I’m in awe, you want to run the marathon next year! What’s more, you’ve done it once before!! Take care, hon!

Hi Sharon, ScottisHoosier, DebRey and loopylin,
Sorry you have had to join us.
You will find alot of support on these forums.
I was diagnosed in jan., o4…absoluatley devestated…especially as first FNA came back as benign…had lumpectomy, 12mm grade 3 tumour, nodes involved, ER+…chemo, radio’ now tamoxifen.
Was petrified of chemo…but managed 4 out of 6, had no problem with rads.
The whole thing was and still is a roller coaster of emotions, had many a sleepless night watching tv in the early hours, scared witless. Some how got through though.
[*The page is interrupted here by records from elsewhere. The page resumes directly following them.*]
Lemma generateFinancialImpactData_names (e : Earthquake.t) (w : World) :
  cache_keys_agree w ->
  FinancialImpactData.earthquakeId (result (generateFinancialImpactData H e) w)
  = Earthquake.id e.
Proof.
  intros Hagree.
  destruct (financialImpactCache w !! Earthquake.id e) as [d|] eqn:Hc.
  - unfold result. rewrite (generateFinancialImpactData_cached H e w d Hc).
    apply (Hagree _ _ Hc).
  - apply (generateFinancialImpactData_fresh_members H e w Hc).
Qed.

Lemma generateFinancialImpactData_agree (e : Earthquake.t) (w : World) :
  cache_keys_agree w ->
  cache_keys_agree (after (generateFinancialImpactData H e) w).
Proof.
  intros Hagree.
  destruct (financialImpactCache w !! Earthquake.id e) as [d|] eqn:Hc.
  - unfold after. rewrite (generateFinancialImpactData_cached H e w d Hc).
    exact Hagree.
  - destruct (generateFinancialImpactData_fresh_after H e w Hc) as (E & _).
    intros k d Hk. rewrite E in Hk.
    destruct (decide (Earthquake.id e = k)) as [<-|Hne].
    + rewrite lookup_insert_eq in Hk. injection Hk as <-.
      apply generateFinancialImpactData_names, Hagree.
    + rewrite lookup_insert_ne in Hk by exact Hne. apply (Hagree _ _ Hk).
Qed.

Lemma withFinancialImpact_agree (quakes : list Earthquake.t) :
  forall w, cache_keys_agree w ->
    cache_keys_agree (after (withFinancialImpact H quakes) w)
    /\ Forall (fun pair => FinancialImpactData.earthquakeId (snd pair)
                           = Earthquake.id (fst pair))
         (result (withFinancialImpact H quakes) w).
Proof.
  induction quakes as [|quake rest IH]; intros w Hagree.
  - split; [exact Hagree | apply List.Forall_nil].
  - rewrite withFinancialImpact_after_cons, withFinancialImpact_result_cons.
    destruct (IH _ (generateFinancialImpactData_agree quake w Hagree)) as [IH1 IH2].
    split; [exact IH1|].
    apply List.Forall_cons; [|exact IH2].
    apply generateFinancialImpactData_names, Hagree.
Qed.
(** * PersonalFinApi: the backup / restore gateway of [main.py]

    A shallow embedding of the three request handlers of [main.py]
    ([backup], [restore], [health_check]) together with the part of MySQL
    they drive: the three tables created by [init_database], the
    statements [REPLACE INTO], [INSERT ... ON DUPLICATE KEY UPDATE] and
    [SELECT ... ORDER BY date DESC], and the transaction of one connection.
    [init_database] and [startup_event] follow the handlers, over a server
    whose tables may be missing.

    What is taken from MySQL and its driver rather than from [main.py]:
    - tables are InnoDB tables with utf8mb4 text and the server runs in
      strict SQL mode (the defaults since MySQL 5.7 and 8.0): a value that
      does not fit its column makes the statement fail, a failed statement
      leaves the transaction as it was, and [rollback] discards every
      statement since the connection was opened ([mysql.connector] opens
      connections with autocommit off);
    - a commit during which the link breaks has not taken place;
    - the [CREATE TABLE] statements name no collation, so that the key
      columns compare as the default collation of the server has it
      (without regard to case under the defaults of MySQL); the collation
      is a parameter of the tables, and nothing is assumed of it;
    - [ORDER BY date] sorts by the bytes of the UTF-8 text;
    - [REPLACE] deletes every row that collides with the new row on the
      primary key or on a unique index and then inserts the new row;
    - [INSERT ... ON DUPLICATE KEY UPDATE] looks for a colliding row on the
      primary key first and on the unique index second, and updates that one
      row;
    - the names of a statement are resolved before any of its values is
      stored;
    - [connection.cursor()] asks the server whether the connection is alive
      and raises when it is not;
    - requests are served one at a time. *)

From Stdlib Require Import ZArith QArith String Ascii List.
From stdpp Require Import gmap strings list fin_maps sorting pretty.

Close Scope Q_scope.
Local Open Scope Z_scope.

(** ** Python values *)

(** A Python [str] is kept as its UTF-8 bytes; a character is a lead byte
    followed by its continuation bytes (10xxxxxx). *)
Definition is_continuation (a : ascii) : bool :=
  ((128 <=? N_of_ascii a) && (N_of_ascii a <? 192))%N.

Fixpoint char_length (s : string) : nat :=
  match s with
  | EmptyString => 0%nat
  | String a s' => ((if is_continuation a then 0 else 1) + char_length s')%nat
  end.

(** [split_chars n s] cuts [s] after its first [n] characters. *)
Fixpoint split_chars (n : nat) (s : string) : string * string :=
  match s with
  | EmptyString => (EmptyString, EmptyString)
  | String a s' =>
      if is_continuation a then
        let '(keep, rest) := split_chars n s' in (String a keep, rest)
      else
        match n with
        | O => (EmptyString, s)
        | S n' => let '(keep, rest) := split_chars n' s' in (String a keep, rest)
        end
  end.

Fixpoint all_spaces (s : string) : bool :=
  match s with
  | EmptyString => true
  | String a s' => Ascii.eqb a " "%char && all_spaces s'
  end.

(** A Python [float] is kept as the number its SQL literal denotes (the
    driver writes [repr(x)] into the statement), or as one of the three
    values that are no number: [nan], [inf] and [-inf]. *)
Inductive float : Type :=
| Finite (q : Q)
| NaN
| Infinity (negative : bool).

(** ** The pydantic models *)

Module Transaction.
Record t : Type := mk {
  id : string;
  date : string;
  category : string;
  type : string;
  amount : float;
  description : option string;
  created_at : string;
  updated_at : string;
  synced : Z
}.
End Transaction.

Module Budget.
Record t : Type := mk {
  id : string;
  category : string;
  monthly_limit : float;
  created_at : string;
  updated_at : string
}.
End Budget.

Module Category.
Record t : Type := mk {
  id : string;
  name : string;
  type : string;
  created_at : string;
  icon : option string
}.
End Category.

Module BackupData.
Record t : Type := mk {
  transactions : list Transaction.t;
  budgets : list Budget.t;
  categories : list Category.t
}.
End BackupData.

(** ** Failures *)

(** The errors of [mysql.connector]. Those of the server about a value
    carry the column; those about the connection carry the text the driver
    gives them, which depends on the host and on how the link was lost. *)
Inductive MySQLError : Type :=
| DataTooLong (column : string)
| OutOfRange (column : string)
| BadNull (column : string)
| UnknownColumn (name : string)
| ConnectionRefused (msg : string)
| ConnectionLost (msg : string)
| ConnectionNotAvailable.

Definition str_MySQLError (e : MySQLError) : string :=
  match e with
  | DataTooLong c => "1406 (22001): Data too long for column '" +:+ c +:+ "' at row 1"
  | OutOfRange c => "1264 (22003): Out of range value for column '" +:+ c +:+ "' at row 1"
  | BadNull c => "1048 (23000): Column '" +:+ c +:+ "' cannot be null"
  | UnknownColumn n => "1054 (42S22): Unknown column '" +:+ n +:+ "' in 'field list'"
  | ConnectionRefused msg => msg
  | ConnectionLost msg => msg
  | ConnectionNotAvailable => "MySQL Connection not available."
  end.

Inductive Exception : Type :=
| Error (e : MySQLError)
| ValueError (msg : string)
| AttributeError (msg : string)
| HTTPException (status_code : Z) (detail : string).

Definition str_Exception (e : Exception) : string :=
  match e with
  | Error e => str_MySQLError e
  | ValueError msg => msg
  | AttributeError msg => msg
  | HTTPException code detail => pretty code +:+ ": " +:+ detail
  end.

(** ** The schema of [init_database] *)

(** What a statement does with a value bound to a column. *)
Definition fitted (A : Type) : Type := MySQLError + A.

Definition fit_bind {A B : Type} (x : fitted A) (f : A → fitted B) : fitted B :=
  match x with
  | inl e => inl e
  | inr a => f a
  end.

Notation "'fit' x <- c1 ; c2" := (fit_bind c1 (λ x, c2))
  (at level 60, x name, c1 at next level, right associativity).

(** [VARCHAR(n)]: at most [n] characters; spaces beyond the width are cut
    off, anything else beyond it is an error. *)
Definition varchar (n : nat) (column : string) (s : string) : fitted string :=
  if (char_length s <=? n)%nat then inr s
  else
    let '(keep, rest) := split_chars n s in
    if all_spaces rest then inr keep else inl (DataTooLong column).

(** [TEXT]: at most 65535 bytes, NULL allowed; spaces beyond the limit are
    cut off as for [VARCHAR]. *)
Definition text_limit : nat := N.to_nat 65535.

Definition text (column : string) (s : option string) : fitted (option string) :=
  match s with
  | None => inr None
  | Some v =>
      if (String.length v <=? text_limit)%nat then inr (Some v)
      else if all_spaces (String.substring text_limit (String.length v - text_limit) v)
           then inr (Some (String.substring 0 text_limit v))
           else inl (DataTooLong column)
  end.

Definition varchar_null (n : nat) (column : string) (s : option string)
  : fitted (option string) :=
  match s with
  | None => inr None
  | Some v => fit v' <- varchar n column v; inr (Some v')
  end.

(** Rounding to the nearest integer, halves away from zero. *)
Definition round_half_away (q : Q) : Z :=
  let n := Qnum q in
  let d := Z.pos (Qden q) in
  Z.sgn n * ((2 * Z.abs n + d) / (2 * d)).

(** What the driver writes into the statement for a [float]: the digits
    of a number, [NULL] for [nan], and for an infinity the bare word [inf],
    behind a minus sign when it is negative, which the server reads as the
    name of a column and does not find. *)
Definition float_literal (x : float) : fitted (option Q) :=
  match x with
  | Finite q => inr (Some q)
  | NaN => inr None
  | Infinity _ => inl (UnknownColumn "inf")
  end.

(** [DECIMAL(10, 2) NOT NULL], kept in hundredths: the literal is rounded
    to two fractional digits and must then have at most eight integer
    digits. *)
Definition decimal_10_2 (column : string) (x : option Q) : fitted Z :=
  match x with
  | None => inl (BadNull column)
  | Some q =>
      let c := round_half_away (Qmult q (inject_Z 100)) in
      if (Z.abs c <=? 9999999999)%Z then inr c else inl (OutOfRange column)
  end.

(** [INT]: a signed 32-bit integer. *)
Definition int (column : string) (n : Z) : fitted Z :=
  if ((-2147483648 <=? n) && (n <=? 2147483647))%Z then inr n
  else inl (OutOfRange column).

(** A row is kept as its primary key [id] and, under that key, the other
    columns of the table. *)
Module transactions.
Record row : Type := mk {
  date : string;
  category : string;
  type : string;
  amount : Z;
  description : option string;
  created_at : string;
  updated_at : string;
  synced : Z
}.
End transactions.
Wishing you all well in your journey
karen x

Bad day today. Dont know where I am going to find the strength to go through with this x feel so scared

Hi Sharon,
You poor thing - hang in there girl!
I know that scared feeling but remember you aren’t alone - think of this site as a kind of group hug. We will all be with you in spirit throughout your treatment and there are some wonderful, inspirational ladies in this forum. Their messaged have helped me loads in the past 2 weeks.

I was diagnosed 2 weeks ago and thanks to BUPA I had my op last week. I was a wreck on my day for surgery, I hadn’t had an anaesthetic since I had my tonsils out aged 5 and was scared about not having any control over what happened to me once I was unconscious. I was also scared about what they might find when they opened me up.

I went home the next day (last Friday) and went to see my consultant yesterday to be given the great news that my lymph nodes are clear and they are confident they have removed the whole tumour. Just waiting to heal enough to start radiotherapy and tamoxifen. I share some of DebRey’s concern about tamoxifen, but I am not going to let this beat me and if that is going to help stop further malignant cells developing, I’ll grit my teeth, buy a fan and make lots of ice to help the hot flushes.

Stay strong Sharon, were all rooting for you,

Lesley x

Hi Sharon,

Like Lesley I want to say hang in there, we are in a group hug for you sending as many positive vibes as possible. I really do not mean this flippantly, but please hold on to the fact that just because you have breast cancer you don’t have to die. Its my mantra and even through all the yucky treatment I hold on to the fact I am still here and feeling good today.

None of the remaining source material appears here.